§ **WORK ITEM**
Scan the data below and state how many of its lines contain the word "IsPermanentRPCError", giving only the figure.

Saved entries

(* ===== verification/EndpointPool.v ===== *)
(** * The pool of RPC endpoints

    [src/web3/rpc/web3_iter.go], [web3_pool.go], [web3_client.go]: the endpoints of a chain, in turn and
    with a rest for those that fail, and the call that is tried on one endpoint after another. An
    endpoint stands for its connection; what a call to it does is a parameter, and so is the time.
    The lists are guarded by a lock, so each operation of the iterator is one step. *)

From S2P Require Import Prelude.

Definition Time := Z. (* nanoseconds *)
Definition Second : Z := 1000000000.

(** ** Errors that no retry mends *)

(** [src/web3/rpc/web3_client.go:36-38] *)
Definition permanentTxErrorPatterns : list string := ["execution reverted"%string].
(** [src/web3/rpc/web3_client.go:44-46] *)
Definition permanentRPCErrorPatterns : list string := ["blob transaction invalid tx RLP length"%string].
(** A nil error matches nothing. *)
Definition matches (patterns : list string) (err : option error) : bool :=
  match err with
  | None => false
  | Some e => existsb (strings_Contains (strings_ToLower (error_Error e))) patterns
  end.
(** [src/web3/rpc/web3_client.go:50-61] IsPermanentTxError *)
Definition IsPermanentTxError (err : option error) : bool := matches permanentTxErrorPatterns err.
(** [src/web3/rpc/web3_client.go:65-76] IsPermanentRPCError *)
Definition IsPermanentRPCError (err : option error) : bool := matches permanentRPCErrorPatterns err.

(** ** The endpoints of a chain *)

(** [src/web3/rpc/web3_iter.go:13-13] *)
Definition endpointCooldownDuration : Z := 5 * 60 * Second.
(** [src/web3/rpc/web3_iter.go:19-25] Web3Endpoint; the zero time is [None] *)
Record Web3Endpoint := {
  ep_ChainID : Z; ep_URI : string; ep_IsArchive : bool; ep_disabledAt : option Time }.
Definition set_disabledAt (t : option Time) (e : Web3Endpoint) : Web3Endpoint :=
  {| ep_ChainID := ep_ChainID e; ep_URI := ep_URI e; ep_IsArchive := ep_IsArchive e; ep_disabledAt := t |}.

Module Web3Iterator.
(** [src/web3/rpc/web3_iter.go:30-35] Web3Iterator *)
Record t := { nextIndex : nat; available : list Web3Endpoint; disabled : list Web3Endpoint }.
(** [src/web3/rpc/web3_iter.go:38-46] NewWeb3Iterator *)
Definition NewWeb3Iterator (endpoints : list Web3Endpoint) : t :=
  {| nextIndex := 0; available := endpoints; disabled := [] |}.
(** [src/web3/rpc/web3_iter.go:49-53] Web3Iterator.Available *)
Definition Available (w3pp : t) : nat := length (available w3pp).
(** [src/web3/rpc/web3_iter.go:56-60] Web3Iterator.Disabled *)
Definition Disabled (w3pp : t) : nat := length (disabled w3pp).
(** [src/web3/rpc/web3_iter.go:64-68] Web3Iterator.Add *)
Definition Add (endpoint : list Web3Endpoint) (w3pp : t) : t :=
  {| nextIndex := nextIndex w3pp; available := available w3pp ++ endpoint; disabled := disabled w3pp |}.

(** The rest of an endpoint is over; from the zero time it is long over. *)
Definition rested (now : Time) (e : Web3Endpoint) : bool :=
  match ep_disabledAt e with Some t => endpointCooldownDuration <=? now - t | None => true end.
(** [src/web3/rpc/web3_iter.go:103-124] Web3Iterator.checkCooldowns *)
Definition checkCooldowns (now : Time) (w3pp : t) : t :=
  {| nextIndex := nextIndex w3pp;
     available := available w3pp ++ (set_disabledAt None <$> filter (λ e, rested now e = true) (disabled w3pp));
     disabled := filter (λ e, rested now e = false) (disabled w3pp) |}.
(** [src/web3/rpc/web3_iter.go:73-99] Web3Iterator.Next *)
Definition Next (now : Time) (w3pp : t) : result Web3Endpoint * t :=
  let w3pp := checkCooldowns now w3pp in
  let l := length (available w3pp) in
  if bool_decide (l = 0%nat) then (Err (ErrMsg "no registered endpoints"), w3pp)
  else match available w3pp !! nextIndex w3pp with
       | None => (Err (ErrMsg "index out of range"), w3pp) (* a panic; [Next_in_range] excludes it *)
       | Some currentEndpoint =>
           let next := S (nextIndex w3pp) in
           (Ok currentEndpoint,
            {| nextIndex := if (l <=? next)%nat then 0%nat else next;
               available := available w3pp; disabled := disabled w3pp |})
       end.
(** [src/web3/rpc/web3_iter.go:129-176] Web3Iterator.Disable *)
Definition Disable (now : Time) (uri : string) (w3pp : t) : t :=
  match list_find (λ e, ep_URI e = uri) (available w3pp) with
  | None => w3pp
  | Some (index, disabledEndpoint) =>
      let available' := delete index (available w3pp) in
      let disabled' := disabled w3pp ++ [set_disabledAt (Some now) disabledEndpoint] in
      let next := if bool_decide (nextIndex w3pp = index) then S (nextIndex w3pp)
                  else if (index <? nextIndex w3pp)%nat then pred (nextIndex w3pp) else nextIndex w3pp in
      if bool_decide (available' = []) then
        {| nextIndex := 0; available := set_disabledAt None <$> disabled'; disabled := [] |}
      else
        {| nextIndex := if (length available' <=? next)%nat then 0%nat else next;
           available := available'; disabled := disabled' |}
  end.
End Web3Iterator.
Import Web3Iterator.

(** ** The pool *)

(** Web3Pool: the iterator of each chain. *)
Notation Web3Pool := (gmap Z Web3Iterator.t).
(** [src/web3/rpc/web3_pool.go:97-131] AddEndpoint, given what the connection told about the node *)
Definition AddEndpoint (endpoint : Web3Endpoint) (nm : Web3Pool) : Web3Pool :=
  match nm !! ep_ChainID endpoint with
  | None => <[ep_ChainID endpoint := NewWeb3Iterator [endpoint]]> nm
  | Some it => <[ep_ChainID endpoint := Add [endpoint] it]> nm
  end.
(** [src/web3/rpc/web3_pool.go:136-141] Web3Pool.Endpoint *)
Definition Endpoint (now : Time) (chainID : Z) (nm : Web3Pool) : result Web3Endpoint * Web3Pool :=
  match nm !! chainID with
  | Some endpoints => let '(r, it) := Next now endpoints in (r, <[chainID := it]> nm)
  | None => (Err (ErrMsg "no endpoint found for chainID"), nm)
  end.
(** [src/web3/rpc/web3_pool.go:145-167] Web3Pool.DisableEndpoint *)
Definition DisableEndpoint (now : Time) (chainID : Z) (uri : string) (nm : Web3Pool) : Web3Pool :=
  match nm !! chainID with Some endpoints => <[chainID := Disable now uri endpoints]> nm | None => nm end.
(** [src/web3/rpc/web3_pool.go:171-180] Web3Pool.NumberOfEndpoints *)
Definition NumberOfEndpoints (chainID : Z) (onlyAvailable : bool) (nm : Web3Pool) : nat :=
  match nm !! chainID with
  | Some endpoints => (Available endpoints + (if onlyAvailable then 0 else Disabled endpoints))%nat
  | None => 0%nat
  end.

(** ** Calls *)

(** [src/web3/rpc/web3_client.go:22-22] *)
Definition defaultRetries : nat := 2.
(** [src/web3/rpc/web3_client.go:24-24] *)
Definition defaultRetrySleep : Z := 200 * 1000000.

(** The world outside the pool: the time, a pause, and the code and data that go-ethereum finds in an
    error of a node. *)
Class Outside := {
  World : Type; clock : World → Time; Sleep : Z → World → World; ParseError : error → string }.

Section calls.
Context `{Outside} {T : Type} (fn : string → SE World T).

(** How the tries on one endpoint end; the error is the last one. *)
Inductive tries := Answered (res : T) | TxRefused (err : error) | EndpointFailed (lastErr : error).
(** [src/web3/rpc/web3_client.go:345-386] the tries on one endpoint, in retrySwitchingEndpoints *)
Fixpoint try_endpoint (uri : string) (lastErr : error) (more : nat) (w : World) : tries * World :=
  match more with
  | O => (EndpointFailed lastErr, w)
  | S more =>
      match fn uri w with
      | (Ok res, w) => (Answered res, w)
      | (Err err, w) =>
          let lastErr := Wrap (ParseError err) err in
          if IsPermanentTxError (Some err) then (TxRefused err, w)
          else if IsPermanentRPCError (Some err) then (EndpointFailed lastErr, w)
          else try_endpoint uri lastErr more (match more with O => w | S _ => Sleep defaultRetrySleep w end)
      end
  end.

(** [src/web3/rpc/web3_client.go:329-403] the endpoints in turn, in retrySwitchingEndpoints *)
Fixpoint switch_endpoints (chainID : Z) (triedEndpoints : list string) (lastErr : error) (more : nat) :
    SE (Web3Pool * World) T := λ '(nm, w),
  match more with
  | O => (Err (Wrap "all endpoints exhausted for chainID" lastErr), (nm, w))
  | S more =>
      match Endpoint (clock w) chainID nm with
      | (Err err, nm) => (Err (Wrap "error getting endpoint for chainID" err), (nm, w))
      | (Ok endpoint, nm) =>
          if bool_decide (ep_URI endpoint ∈ triedEndpoints)
          then (Err (Wrap "endpoint rotation failed for chainID" lastErr), (nm, w))
          else
            match try_endpoint (ep_URI endpoint) lastErr defaultRetries w with
            | (Answered res, w) => (Ok res, (nm, w))
            | (TxRefused err, w) =>
                (Err (Wrap "RPC call failed with permanent error, not retrying" err), (nm, w))
            | (EndpointFailed lastErr, w) =>
                switch_endpoints chainID (ep_URI endpoint :: triedEndpoints) lastErr more
                  (DisableEndpoint (clock w) chainID (ep_URI endpoint) nm, w)
            end
      end
  end.
(** [src/web3/rpc/web3_client.go:315-405] retrySwitchingEndpoints *)
Definition retrySwitchingEndpoints (chainID : Z) : SE (Web3Pool * World) T := λ '(nm, w),
  let totalEndpoints := NumberOfEndpoints chainID false nm in
  if bool_decide (totalEndpoints = 0%nat) then (Err (ErrMsg "no endpoints available for chainID"), (nm, w))
  else switch_endpoints chainID [] (ErrMsg "nil") totalEndpoints (nm, w).

(** What it promises: the call on each endpoint of a queue in turn until one answers, or refuses the
    transaction for good. *)
Fixpoint first_answer (queue : list string) (lastErr : error) (w : World) : result T * World :=
  match queue with
  | [] => (Err (Wrap "all endpoints exhausted for chainID" lastErr), w)
  | uri :: queue =>
      match try_endpoint uri lastErr defaultRetries w with
      | (Answered res, w) => (Ok res, w)
      | (TxRefused err, w) => (Err (Wrap "RPC call failed with permanent error, not retrying" err), w)
      | (EndpointFailed lastErr, w) => first_answer queue lastErr w
      end
  end.
End calls.

(** ** The iterator *)

Definition uris (l : list Web3Endpoint) : list string := ep_URI <$> l.
(** The index is that of an endpoint, and the endpoints do not all rest. *)
Definition index_ok (it : Web3Iterator.t) : Prop :=
  (nextIndex it = 0%nat ∨ (nextIndex it < length (available it))%nat) ∧ (available it = [] → disabled it = []).

#[export] Instance uris_Permutation : Proper ((≡ₚ) ==> (≡ₚ)) uris.
Proof. intros l k H. by apply fmap_Permutation. Qed.
Lemma uris_app l k : uris (l ++ k) = uris l ++ uris k.
Proof. apply fmap_app. Qed.
Lemma uris_set t l : uris (set_disabledAt t <$> l) = uris l.
Proof. unfold uris. rewrite <- list_fmap_compose. by apply list_fmap_ext. Qed.
Lemma filter_split (l : list Web3Endpoint) (f : Web3Endpoint → bool) :
  filter (λ e, f e = true) l ++ filter (λ e, f e = false) l ≡ₚ l.
Proof.
  induction l as [|e l IH]; [done|]. rewrite !filter_cons. destruct (f e); simpl.
  - by rewrite IH.
  - by rewrite <- Permutation_middle, IH.
Qed.
Lemma checkCooldowns_uris now it :
  uris (available (checkCooldowns now it) ++ disabled (checkCooldowns now it)) ≡ₚ uris (available it ++ disabled it).
Proof.
  simpl. rewrite !uris_app, uris_set, <- app_assoc. f_equiv. rewrite <- uris_app. apply fmap_Permutation, filter_split.
Qed.
Lemma checkCooldowns_ok now it : index_ok it → index_ok (checkCooldowns now it).
Proof.
  intros [Hi Hd]. split; simpl.
  - rewrite length_app. destruct Hi; [by left|right; lia].
  - intros [Ha _]%app_nil. by rewrite (Hd Ha).
Qed.
(** The answer of [Next] on the iterator that the end of rests left. *)
Lemma Next_ok now it : index_ok it → available (checkCooldowns now it) ≠ [] →
  ∃ e, available (checkCooldowns now it) !! nextIndex it = Some e ∧
    Next now it = (Ok e, {| nextIndex := if (length (available (checkCooldowns now it)) <=? S (nextIndex it))%nat
                                         then 0%nat else S (nextIndex it);
                            available := available (checkCooldowns now it);
                            disabled := disabled (checkCooldowns now it) |}).
Proof.
  intros [Hi _]%(checkCooldowns_ok now) Hne. destruct (lookup_lt_is_Some_2 (available (checkCooldowns now it)) (nextIndex it)) as [e He].
  { destruct Hi as [Hi|Hi]; simpl in *; [|exact Hi].
    rewrite Hi. simpl in Hne. destruct (available it ++ _); [done|simpl; lia]. }
  exists e. split; [done|]. unfold Next. rewrite bool_decide_eq_false_2 by (by intros ?%length_zero_iff_nil).
  change (nextIndex (checkCooldowns now it)) with (nextIndex it). by rewrite He.
Qed.
Lemma Next_empty now it : available (checkCooldowns now it) = [] → Next now it = (Err (ErrMsg "no registered endpoints"), checkCooldowns now it).
Proof. intros Ha. unfold Next. by rewrite Ha. Qed.
Lemma Next_keeps now it : index_ok it →
  index_ok (Next now it).2 ∧ uris (available (Next now it).2 ++ disabled (Next now it).2) ≡ₚ uris (available it ++ disabled it).
Proof.
  intros Hok. destruct (decide (available (checkCooldowns now it) = [])) as [He|He].
  - rewrite Next_empty by done. split; [by apply checkCooldowns_ok|apply checkCooldowns_uris].
  - destruct (Next_ok now it Hok He) as (e & _ & ->). pose proof (checkCooldowns_ok now it Hok) as [_ Hd].
    split; [split; [|done]|apply checkCooldowns_uris]. cbn [nextIndex available].
    case_match eqn:Hl; [by left|right]. by apply Nat.leb_gt in Hl.
Qed.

§ **REPLY TO THE TASK**
3